___ DATASET RECORDS
(* ===== verification/Depgraph.v ===== *)
(** * The dependency graph

    [DependencyGraph<Key, T>] (process_group_manager/details/dependency_graph.hpp):
    nodes with their dependencies and dependents, and the breadth-first
    [traverse] that the transitions use to find the subgraph of a Run Target. *)

From stdpp Require Import prelude fin_maps gmap.
From S2P Require Import Prelude Queues.

Module DependencyGraph.

Section Graph.
Context {Key : Type} `{Countable Key} {T : Type} `{BuildMode}.

Record GraphNode := mkNode {
  value : T;
  depends_on : list Key;
  dependents_of : list Key;
  visited : bool
}.

Record t := mk {
  capacity_ : nat;
  nodes : gmap Key GraphNode;
  traversal_queue : FixedSizeQueue.t Key
}.

(** [DependencyGraph(count)] *)
Definition make (count : nat) : t :=
  mk count ∅ (FixedSizeQueue.make (count `max` 2 - 1)).

Definition size (g : t) : nat := base.size (nodes g).
Definition capacity (g : t) : nat := capacity_ g.

Definition set_nodes (ns : gmap Key GraphNode) (g : t) : t :=
  mk (capacity_ g) ns (traversal_queue g).
Definition set_queue (q : FixedSizeQueue.t Key) (g : t) : t :=
  mk (capacity_ g) (nodes g) q.

Definition set_visited (b : bool) (n : GraphNode) : GraphNode :=
  mkNode (value n) (depends_on n) (dependents_of n) b.
Definition set_value (v : T) (n : GraphNode) : GraphNode :=
  mkNode v (depends_on n) (dependents_of n) (visited n).
Definition add_depends_on (k : Key) (n : GraphNode) : GraphNode :=
  mkNode (value n) (depends_on n ++ [k]) (dependents_of n) (visited n).
Definition add_dependent (k : Key) (n : GraphNode) : GraphNode :=
  mkNode (value n) (depends_on n) (dependents_of n ++ [k]) (visited n).

(** An existing node is kept; a debug build stops there. *)
Definition try_emplace (key : Key) (v : T) (g : t) : outcome (Key * t) :=
  match nodes g !! key with
  | Some _ => _ ← assert_dbg false; Ret (key, g)
  | None =>
      _ ← assert_dbg true;
      Ret (key, set_nodes (<[key := mkNode v [] [] false]> (nodes g)) g)
  end.

(** [node] depends on [dep].  The sizes are only read by the debug checks. *)
Definition addDependency (node dep : Key) (g : t) : outcome t :=
  _ ← (if dbg_checks then
         n ← at_ (nodes g) node;
         _ ← assert_dbg (length (depends_on n) <? capacity g);
         d ← at_ (nodes g) dep;
         assert_dbg (length (dependents_of d) <? capacity g)
       else Ret tt);
  n ← at_ (nodes g) node;
  let g1 := set_nodes (<[node := add_depends_on dep n]> (nodes g)) g in
  d ← at_ (nodes g1) dep;
  Ret (set_nodes (<[dep := add_dependent node d]> (nodes g1)) g1).

(** [operator[]], and the assignment through the reference it returns. *)
Definition get (g : t) (key : Key) : outcome T := n ← at_ (nodes g) key; Ret (value n).
Definition put (key : Key) (v : T) (g : t) : outcome t :=
  n ← at_ (nodes g) key; Ret (set_nodes (<[key := set_value v n]> (nodes g)) g).

Definition dependsOn (g : t) (key : Key) : outcome (list Key) :=
  n ← at_ (nodes g) key; Ret (depends_on n).
Definition dependents (g : t) (key : Key) : outcome (list Key) :=
  n ← at_ (nodes g) key; Ret (dependents_of n).

(** [find(key) != end()] *)
Definition contains (g : t) (key : Key) : bool := bool_decide (is_Some (nodes g !! key)).

Definition reset_visited (g : t) : t := set_nodes (set_visited false <$> nodes g) g.

Definition mark_visited (key : Key) (g : t) : outcome t :=
  n ← at_ (nodes g) key; Ret (set_nodes (<[key := set_visited true n]> (nodes g)) g).

(** The body of the inner loop of [traverse]. *)
Fixpoint push_neighbors (neighbors : list Key) (g : t) : outcome t :=
  match neighbors with
  | [] => Ret g
  | neighbor :: rest =>
      n ← at_ (nodes g) neighbor;
      if visited n then push_neighbors rest g
      else
        let '(push_res, q) := FixedSizeQueue.push neighbor (traversal_queue g) in
        _ ← assert_dbg push_res;
        g' ← mark_visited neighbor (set_queue q g);
        push_neighbors rest g'
  end.

(** The callback [per_node] reads the graph, changes the caller's state [S] and
    returns the nodes to go to. *)
Section Traverse.
Context {S : Type} (per_node : t -> Key -> S -> outcome (list Key * S)).

Fixpoint traverse_loop (fuel : nat) (g : t) (s : S) : outcome (t * S) :=
  if FixedSizeQueue.empty (traversal_queue g) then Ret (g, s)
  else
    match fuel with
    | 0 => Abort OutOfFuel
    | Datatypes.S fuel' =>
        let '(pop_res, q) := FixedSizeQueue.tryPop (traversal_queue g) in
        let g1 := set_queue q g in
        _ ← assert (bool_decide (is_Some pop_res));
        current ← value_of pop_res;
        '(neighbors, s1) ← per_node g1 current s;
        g2 ← push_neighbors neighbors g1;
        traverse_loop fuel' g2 s1
    end.

Definition traverse (start : Key) (g : t) (s : S) : outcome (t * S) :=
  let g0 := reset_visited g in
  let '(push_res, q) := FixedSizeQueue.push start (traversal_queue g0) in
  _ ← assert_dbg push_res;
  g1 ← mark_visited start (set_queue q g0);
  traverse_loop (size g1) g1 s.
End Traverse.

(** ** Specification *)

(** The edges of the graph, read without the failure of [at]. *)
Definition deps (g : t) (k : Key) : list Key := default [] (depends_on <$> nodes g !! k).
Definition rdeps (g : t) (k : Key) : list Key := default [] (dependents_of <$> nodes g !! k).

Definition dep (g : t) (a b : Key) : Prop := b ∈ deps g a.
______
## EXERCISE PROMPT
Go through the data above and copy each line that holds the word "gmap".

## RESPONSE FOR THIS EXERCISE
From stdpp Require Import prelude fin_maps gmap.
  nodes : gmap Key GraphNode;
Definition set_nodes (ns : gmap Key GraphNode) (g : t) : t :=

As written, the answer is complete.